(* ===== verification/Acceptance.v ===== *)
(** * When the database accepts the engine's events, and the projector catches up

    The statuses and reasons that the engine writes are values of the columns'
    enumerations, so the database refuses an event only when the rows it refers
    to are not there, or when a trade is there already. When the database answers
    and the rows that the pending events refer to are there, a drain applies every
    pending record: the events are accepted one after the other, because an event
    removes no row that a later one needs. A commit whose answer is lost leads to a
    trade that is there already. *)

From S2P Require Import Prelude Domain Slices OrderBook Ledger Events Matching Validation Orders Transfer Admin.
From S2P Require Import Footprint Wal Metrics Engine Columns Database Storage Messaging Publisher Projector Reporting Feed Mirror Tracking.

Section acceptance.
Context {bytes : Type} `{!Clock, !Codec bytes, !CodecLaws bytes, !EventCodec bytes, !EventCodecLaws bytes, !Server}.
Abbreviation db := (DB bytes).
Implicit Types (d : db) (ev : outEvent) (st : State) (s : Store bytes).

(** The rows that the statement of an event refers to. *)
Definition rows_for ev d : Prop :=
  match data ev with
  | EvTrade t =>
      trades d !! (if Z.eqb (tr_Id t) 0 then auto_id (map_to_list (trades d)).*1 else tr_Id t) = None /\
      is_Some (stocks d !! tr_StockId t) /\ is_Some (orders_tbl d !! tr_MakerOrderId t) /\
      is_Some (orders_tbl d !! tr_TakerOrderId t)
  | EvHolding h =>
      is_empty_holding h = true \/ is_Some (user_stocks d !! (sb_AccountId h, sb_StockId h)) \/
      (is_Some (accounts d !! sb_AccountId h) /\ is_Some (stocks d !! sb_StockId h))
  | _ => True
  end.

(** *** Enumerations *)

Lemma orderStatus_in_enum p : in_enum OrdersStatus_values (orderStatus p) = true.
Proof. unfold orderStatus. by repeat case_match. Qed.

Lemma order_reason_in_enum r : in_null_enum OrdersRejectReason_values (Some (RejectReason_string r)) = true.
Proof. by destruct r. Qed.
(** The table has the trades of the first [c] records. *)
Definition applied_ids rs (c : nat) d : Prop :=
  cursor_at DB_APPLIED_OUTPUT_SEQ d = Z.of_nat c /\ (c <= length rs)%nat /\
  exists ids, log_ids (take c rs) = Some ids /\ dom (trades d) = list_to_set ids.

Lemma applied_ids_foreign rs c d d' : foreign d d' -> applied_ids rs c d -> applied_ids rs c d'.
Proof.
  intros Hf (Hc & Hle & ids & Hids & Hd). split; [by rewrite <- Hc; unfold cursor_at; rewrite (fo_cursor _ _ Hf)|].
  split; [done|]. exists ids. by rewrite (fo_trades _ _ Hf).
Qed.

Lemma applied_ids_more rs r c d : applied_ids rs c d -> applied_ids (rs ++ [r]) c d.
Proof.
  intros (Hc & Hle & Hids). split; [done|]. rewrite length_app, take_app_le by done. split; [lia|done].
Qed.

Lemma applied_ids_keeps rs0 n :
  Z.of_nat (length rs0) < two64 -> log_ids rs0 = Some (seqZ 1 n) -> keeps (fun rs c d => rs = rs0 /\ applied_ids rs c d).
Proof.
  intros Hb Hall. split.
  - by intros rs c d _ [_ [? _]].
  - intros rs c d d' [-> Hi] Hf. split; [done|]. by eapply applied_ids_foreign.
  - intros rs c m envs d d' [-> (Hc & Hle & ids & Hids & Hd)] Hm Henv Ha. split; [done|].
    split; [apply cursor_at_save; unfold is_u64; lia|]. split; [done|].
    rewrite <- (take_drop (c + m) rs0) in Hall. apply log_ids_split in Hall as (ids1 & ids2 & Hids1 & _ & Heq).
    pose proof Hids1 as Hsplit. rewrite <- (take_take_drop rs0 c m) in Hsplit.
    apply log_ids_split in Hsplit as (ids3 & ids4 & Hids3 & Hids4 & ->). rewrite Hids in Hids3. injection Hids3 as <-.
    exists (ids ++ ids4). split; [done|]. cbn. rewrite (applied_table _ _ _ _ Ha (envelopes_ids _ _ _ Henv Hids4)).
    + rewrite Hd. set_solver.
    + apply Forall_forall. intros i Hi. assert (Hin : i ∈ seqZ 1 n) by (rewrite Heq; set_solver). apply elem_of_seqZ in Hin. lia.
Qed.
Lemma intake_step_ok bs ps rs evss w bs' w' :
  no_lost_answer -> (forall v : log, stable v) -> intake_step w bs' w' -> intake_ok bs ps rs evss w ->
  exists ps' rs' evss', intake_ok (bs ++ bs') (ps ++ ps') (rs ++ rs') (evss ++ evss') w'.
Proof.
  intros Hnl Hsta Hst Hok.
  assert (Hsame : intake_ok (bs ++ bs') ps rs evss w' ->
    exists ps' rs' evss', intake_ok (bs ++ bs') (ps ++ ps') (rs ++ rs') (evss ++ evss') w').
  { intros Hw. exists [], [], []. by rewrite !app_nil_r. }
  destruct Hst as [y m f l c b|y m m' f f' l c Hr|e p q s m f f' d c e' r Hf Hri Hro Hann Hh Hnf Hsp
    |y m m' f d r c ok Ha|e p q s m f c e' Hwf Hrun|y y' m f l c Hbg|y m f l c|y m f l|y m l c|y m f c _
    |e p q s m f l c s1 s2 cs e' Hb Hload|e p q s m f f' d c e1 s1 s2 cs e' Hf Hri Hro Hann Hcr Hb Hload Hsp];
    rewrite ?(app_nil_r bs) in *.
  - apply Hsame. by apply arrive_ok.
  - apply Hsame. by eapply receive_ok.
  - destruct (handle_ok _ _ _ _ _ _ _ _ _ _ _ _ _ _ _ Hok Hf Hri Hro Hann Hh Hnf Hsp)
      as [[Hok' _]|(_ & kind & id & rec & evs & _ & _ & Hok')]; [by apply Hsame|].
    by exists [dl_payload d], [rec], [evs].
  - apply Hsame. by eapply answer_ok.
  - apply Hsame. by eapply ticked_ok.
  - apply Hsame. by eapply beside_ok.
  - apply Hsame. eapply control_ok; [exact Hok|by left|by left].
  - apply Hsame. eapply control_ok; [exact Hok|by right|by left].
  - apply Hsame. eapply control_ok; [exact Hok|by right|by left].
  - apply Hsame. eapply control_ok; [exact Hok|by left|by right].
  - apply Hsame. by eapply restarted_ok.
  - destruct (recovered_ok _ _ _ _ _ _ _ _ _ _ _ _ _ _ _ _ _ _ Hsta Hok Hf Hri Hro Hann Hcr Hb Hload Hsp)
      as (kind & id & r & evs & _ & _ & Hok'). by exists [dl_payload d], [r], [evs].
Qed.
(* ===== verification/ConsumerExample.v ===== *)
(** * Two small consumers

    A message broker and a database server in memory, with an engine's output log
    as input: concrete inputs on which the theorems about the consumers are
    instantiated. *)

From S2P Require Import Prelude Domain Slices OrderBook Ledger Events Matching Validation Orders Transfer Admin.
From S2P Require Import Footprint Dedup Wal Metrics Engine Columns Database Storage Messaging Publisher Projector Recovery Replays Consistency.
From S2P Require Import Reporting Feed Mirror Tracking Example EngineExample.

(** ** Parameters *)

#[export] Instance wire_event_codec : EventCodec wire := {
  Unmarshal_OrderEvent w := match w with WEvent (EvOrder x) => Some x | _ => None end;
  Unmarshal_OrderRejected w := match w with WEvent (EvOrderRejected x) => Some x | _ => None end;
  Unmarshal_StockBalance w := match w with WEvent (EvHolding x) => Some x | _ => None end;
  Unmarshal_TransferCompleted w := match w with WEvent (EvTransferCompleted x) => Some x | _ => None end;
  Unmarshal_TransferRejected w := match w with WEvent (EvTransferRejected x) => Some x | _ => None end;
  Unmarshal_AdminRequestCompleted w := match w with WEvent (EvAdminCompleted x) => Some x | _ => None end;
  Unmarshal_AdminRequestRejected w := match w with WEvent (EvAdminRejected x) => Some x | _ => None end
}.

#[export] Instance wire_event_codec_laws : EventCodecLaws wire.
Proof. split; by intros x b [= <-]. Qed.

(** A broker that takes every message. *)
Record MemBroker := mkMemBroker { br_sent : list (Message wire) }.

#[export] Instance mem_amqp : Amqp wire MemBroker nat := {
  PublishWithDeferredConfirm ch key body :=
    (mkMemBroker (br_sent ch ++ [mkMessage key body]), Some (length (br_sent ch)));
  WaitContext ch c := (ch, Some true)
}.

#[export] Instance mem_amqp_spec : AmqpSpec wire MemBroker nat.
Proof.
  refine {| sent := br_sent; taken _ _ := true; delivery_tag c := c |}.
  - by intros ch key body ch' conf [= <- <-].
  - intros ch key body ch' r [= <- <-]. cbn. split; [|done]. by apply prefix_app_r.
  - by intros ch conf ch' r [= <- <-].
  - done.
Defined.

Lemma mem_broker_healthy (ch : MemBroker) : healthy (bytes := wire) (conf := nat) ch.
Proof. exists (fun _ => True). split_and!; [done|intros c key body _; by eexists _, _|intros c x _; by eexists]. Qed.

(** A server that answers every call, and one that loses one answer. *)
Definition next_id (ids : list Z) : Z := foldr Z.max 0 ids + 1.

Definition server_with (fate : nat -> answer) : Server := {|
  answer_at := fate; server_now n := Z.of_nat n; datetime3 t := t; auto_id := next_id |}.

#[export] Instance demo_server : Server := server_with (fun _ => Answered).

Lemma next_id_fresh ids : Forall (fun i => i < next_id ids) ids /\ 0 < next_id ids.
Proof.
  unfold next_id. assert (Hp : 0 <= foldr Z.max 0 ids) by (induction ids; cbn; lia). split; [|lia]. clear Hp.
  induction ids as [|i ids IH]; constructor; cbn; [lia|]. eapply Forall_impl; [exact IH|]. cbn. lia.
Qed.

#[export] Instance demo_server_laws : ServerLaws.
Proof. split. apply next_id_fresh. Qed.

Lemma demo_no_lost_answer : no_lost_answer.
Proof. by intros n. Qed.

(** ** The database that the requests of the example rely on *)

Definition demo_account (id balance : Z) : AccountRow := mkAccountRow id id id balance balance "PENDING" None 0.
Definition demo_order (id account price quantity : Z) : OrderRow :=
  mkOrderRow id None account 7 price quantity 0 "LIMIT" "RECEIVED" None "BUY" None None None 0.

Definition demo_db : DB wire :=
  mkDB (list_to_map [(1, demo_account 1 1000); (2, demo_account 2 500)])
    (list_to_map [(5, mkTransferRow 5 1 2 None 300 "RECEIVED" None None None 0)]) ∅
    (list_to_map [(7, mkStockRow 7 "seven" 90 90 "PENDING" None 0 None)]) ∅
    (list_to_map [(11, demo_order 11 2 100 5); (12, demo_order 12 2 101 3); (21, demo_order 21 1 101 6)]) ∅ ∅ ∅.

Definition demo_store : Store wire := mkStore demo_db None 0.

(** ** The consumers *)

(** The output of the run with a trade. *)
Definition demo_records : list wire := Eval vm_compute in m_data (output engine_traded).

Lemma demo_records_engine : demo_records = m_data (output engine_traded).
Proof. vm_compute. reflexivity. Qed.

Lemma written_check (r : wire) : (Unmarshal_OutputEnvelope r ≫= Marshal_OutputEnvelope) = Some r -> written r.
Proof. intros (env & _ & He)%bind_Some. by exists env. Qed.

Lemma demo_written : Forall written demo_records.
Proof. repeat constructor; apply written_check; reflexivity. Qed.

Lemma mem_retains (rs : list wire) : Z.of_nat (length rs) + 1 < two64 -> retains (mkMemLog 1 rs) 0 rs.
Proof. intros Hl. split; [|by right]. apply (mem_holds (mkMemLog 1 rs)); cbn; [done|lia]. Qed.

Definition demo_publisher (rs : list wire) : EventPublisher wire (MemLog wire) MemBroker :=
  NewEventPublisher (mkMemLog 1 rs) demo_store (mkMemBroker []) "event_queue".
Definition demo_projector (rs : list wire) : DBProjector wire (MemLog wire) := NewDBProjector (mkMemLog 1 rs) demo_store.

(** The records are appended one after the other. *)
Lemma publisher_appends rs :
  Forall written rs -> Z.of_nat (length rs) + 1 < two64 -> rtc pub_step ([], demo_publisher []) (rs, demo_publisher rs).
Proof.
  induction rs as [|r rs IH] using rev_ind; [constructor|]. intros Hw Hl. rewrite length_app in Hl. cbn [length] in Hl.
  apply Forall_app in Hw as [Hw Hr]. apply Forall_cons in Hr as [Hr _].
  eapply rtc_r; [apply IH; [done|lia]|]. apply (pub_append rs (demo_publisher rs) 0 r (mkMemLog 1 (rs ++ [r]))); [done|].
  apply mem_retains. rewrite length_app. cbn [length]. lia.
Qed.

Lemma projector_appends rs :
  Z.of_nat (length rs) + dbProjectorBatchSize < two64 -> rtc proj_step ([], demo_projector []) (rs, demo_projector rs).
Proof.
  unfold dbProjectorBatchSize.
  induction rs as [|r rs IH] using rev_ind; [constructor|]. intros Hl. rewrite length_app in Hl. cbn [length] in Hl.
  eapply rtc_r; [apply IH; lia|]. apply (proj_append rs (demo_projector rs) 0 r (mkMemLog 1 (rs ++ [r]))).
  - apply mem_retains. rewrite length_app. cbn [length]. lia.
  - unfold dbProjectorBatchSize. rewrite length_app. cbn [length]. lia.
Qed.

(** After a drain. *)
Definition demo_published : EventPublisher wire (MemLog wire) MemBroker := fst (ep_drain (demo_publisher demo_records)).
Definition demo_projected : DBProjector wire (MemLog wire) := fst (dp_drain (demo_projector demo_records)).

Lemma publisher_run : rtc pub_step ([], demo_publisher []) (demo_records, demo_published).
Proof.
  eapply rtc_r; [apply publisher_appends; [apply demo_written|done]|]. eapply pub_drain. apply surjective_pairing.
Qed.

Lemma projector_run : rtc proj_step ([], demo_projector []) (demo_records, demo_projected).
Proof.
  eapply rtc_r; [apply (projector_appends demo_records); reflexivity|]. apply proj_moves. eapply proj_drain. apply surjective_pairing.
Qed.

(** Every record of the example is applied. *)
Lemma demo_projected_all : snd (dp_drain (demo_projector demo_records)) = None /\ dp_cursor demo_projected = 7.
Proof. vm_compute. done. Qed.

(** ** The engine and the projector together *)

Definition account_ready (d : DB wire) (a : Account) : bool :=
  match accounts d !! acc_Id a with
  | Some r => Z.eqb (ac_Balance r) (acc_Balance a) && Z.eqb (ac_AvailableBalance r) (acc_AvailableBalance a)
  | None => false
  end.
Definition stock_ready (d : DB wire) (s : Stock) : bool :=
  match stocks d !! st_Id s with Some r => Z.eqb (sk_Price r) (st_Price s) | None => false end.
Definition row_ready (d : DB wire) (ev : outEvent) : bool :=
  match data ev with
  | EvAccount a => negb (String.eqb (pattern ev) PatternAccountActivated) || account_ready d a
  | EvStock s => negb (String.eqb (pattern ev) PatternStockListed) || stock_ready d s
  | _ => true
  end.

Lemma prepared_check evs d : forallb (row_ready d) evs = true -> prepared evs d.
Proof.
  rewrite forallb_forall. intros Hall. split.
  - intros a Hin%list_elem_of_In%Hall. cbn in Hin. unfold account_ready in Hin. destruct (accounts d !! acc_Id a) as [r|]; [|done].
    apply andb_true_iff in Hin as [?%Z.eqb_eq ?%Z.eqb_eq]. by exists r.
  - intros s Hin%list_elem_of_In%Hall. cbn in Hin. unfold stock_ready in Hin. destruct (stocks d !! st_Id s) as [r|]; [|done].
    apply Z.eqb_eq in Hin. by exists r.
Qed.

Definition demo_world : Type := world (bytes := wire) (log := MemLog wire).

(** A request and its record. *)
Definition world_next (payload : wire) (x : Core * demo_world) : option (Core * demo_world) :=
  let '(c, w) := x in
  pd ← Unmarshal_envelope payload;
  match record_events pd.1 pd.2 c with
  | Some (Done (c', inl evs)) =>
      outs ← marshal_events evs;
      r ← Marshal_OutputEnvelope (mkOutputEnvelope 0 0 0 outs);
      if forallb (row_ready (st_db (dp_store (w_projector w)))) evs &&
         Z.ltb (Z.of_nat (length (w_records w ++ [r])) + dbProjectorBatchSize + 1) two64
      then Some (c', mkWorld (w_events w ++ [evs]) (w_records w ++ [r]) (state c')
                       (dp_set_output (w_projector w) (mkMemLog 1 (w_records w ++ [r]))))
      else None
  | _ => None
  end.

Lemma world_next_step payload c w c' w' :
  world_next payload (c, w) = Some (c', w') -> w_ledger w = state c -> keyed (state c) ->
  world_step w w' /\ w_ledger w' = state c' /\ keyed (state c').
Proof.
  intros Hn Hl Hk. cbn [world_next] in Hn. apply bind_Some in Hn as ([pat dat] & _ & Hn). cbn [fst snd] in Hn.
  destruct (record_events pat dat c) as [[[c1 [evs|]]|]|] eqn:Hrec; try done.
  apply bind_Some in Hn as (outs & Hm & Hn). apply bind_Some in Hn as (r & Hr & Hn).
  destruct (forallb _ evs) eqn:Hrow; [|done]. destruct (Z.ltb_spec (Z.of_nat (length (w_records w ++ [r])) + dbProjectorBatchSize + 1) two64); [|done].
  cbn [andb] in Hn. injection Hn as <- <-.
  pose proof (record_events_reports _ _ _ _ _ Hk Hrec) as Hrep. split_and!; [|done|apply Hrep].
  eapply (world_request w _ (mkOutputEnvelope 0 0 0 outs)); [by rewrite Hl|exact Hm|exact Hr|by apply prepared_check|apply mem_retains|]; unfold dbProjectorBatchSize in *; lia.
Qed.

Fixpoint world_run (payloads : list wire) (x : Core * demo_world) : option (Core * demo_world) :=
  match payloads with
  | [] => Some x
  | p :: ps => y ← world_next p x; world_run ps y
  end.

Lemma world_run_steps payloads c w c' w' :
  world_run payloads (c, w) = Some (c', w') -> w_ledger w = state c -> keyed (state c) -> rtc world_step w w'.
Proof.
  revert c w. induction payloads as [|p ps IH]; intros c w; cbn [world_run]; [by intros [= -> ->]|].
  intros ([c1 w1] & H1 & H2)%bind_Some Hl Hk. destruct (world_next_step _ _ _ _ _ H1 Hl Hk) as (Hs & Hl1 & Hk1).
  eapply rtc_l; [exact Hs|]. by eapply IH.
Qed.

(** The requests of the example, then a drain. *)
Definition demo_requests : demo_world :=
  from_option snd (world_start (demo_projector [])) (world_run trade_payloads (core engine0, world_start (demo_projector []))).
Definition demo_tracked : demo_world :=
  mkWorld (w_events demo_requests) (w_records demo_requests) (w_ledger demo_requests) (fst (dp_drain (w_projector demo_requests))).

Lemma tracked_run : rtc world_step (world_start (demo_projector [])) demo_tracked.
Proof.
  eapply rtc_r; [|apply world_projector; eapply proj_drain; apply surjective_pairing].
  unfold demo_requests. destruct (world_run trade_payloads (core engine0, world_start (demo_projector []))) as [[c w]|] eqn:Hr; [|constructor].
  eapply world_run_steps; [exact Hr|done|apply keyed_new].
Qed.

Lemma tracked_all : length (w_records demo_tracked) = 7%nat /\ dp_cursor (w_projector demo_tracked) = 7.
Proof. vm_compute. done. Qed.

● TRY IT: The reply should hold only the lines of the listing above starting at the line containing "Definition rows_for ev" and ending at the line containing "Lemma applied_ids_keeps rs0", exactly as written.

● ANSWER TO THIS TASK:
Definition rows_for ev d : Prop :=
  match data ev with
  | EvTrade t =>
      trades d !! (if Z.eqb (tr_Id t) 0 then auto_id (map_to_list (trades d)).*1 else tr_Id t) = None /\
      is_Some (stocks d !! tr_StockId t) /\ is_Some (orders_tbl d !! tr_MakerOrderId t) /\
      is_Some (orders_tbl d !! tr_TakerOrderId t)
  | EvHolding h =>
      is_empty_holding h = true \/ is_Some (user_stocks d !! (sb_AccountId h, sb_StockId h)) \/
      (is_Some (accounts d !! sb_AccountId h) /\ is_Some (stocks d !! sb_StockId h))
  | _ => True
  end.

(** *** Enumerations *)

Lemma orderStatus_in_enum p : in_enum OrdersStatus_values (orderStatus p) = true.
Proof. unfold orderStatus. by repeat case_match. Qed.

Lemma order_reason_in_enum r : in_null_enum OrdersRejectReason_values (Some (RejectReason_string r)) = true.
Proof. by destruct r. Qed.
(** The table has the trades of the first [c] records. *)
Definition applied_ids rs (c : nat) d : Prop :=
  cursor_at DB_APPLIED_OUTPUT_SEQ d = Z.of_nat c /\ (c <= length rs)%nat /\
  exists ids, log_ids (take c rs) = Some ids /\ dom (trades d) = list_to_set ids.

Lemma applied_ids_foreign rs c d d' : foreign d d' -> applied_ids rs c d -> applied_ids rs c d'.
Proof.
  intros Hf (Hc & Hle & ids & Hids & Hd). split; [by rewrite <- Hc; unfold cursor_at; rewrite (fo_cursor _ _ Hf)|].
  split; [done|]. exists ids. by rewrite (fo_trades _ _ Hf).
Qed.

Lemma applied_ids_more rs r c d : applied_ids rs c d -> applied_ids (rs ++ [r]) c d.
Proof.
  intros (Hc & Hle & Hids). split; [done|]. rewrite length_app, take_app_le by done. split; [lia|done].
Qed.

Lemma applied_ids_keeps rs0 n :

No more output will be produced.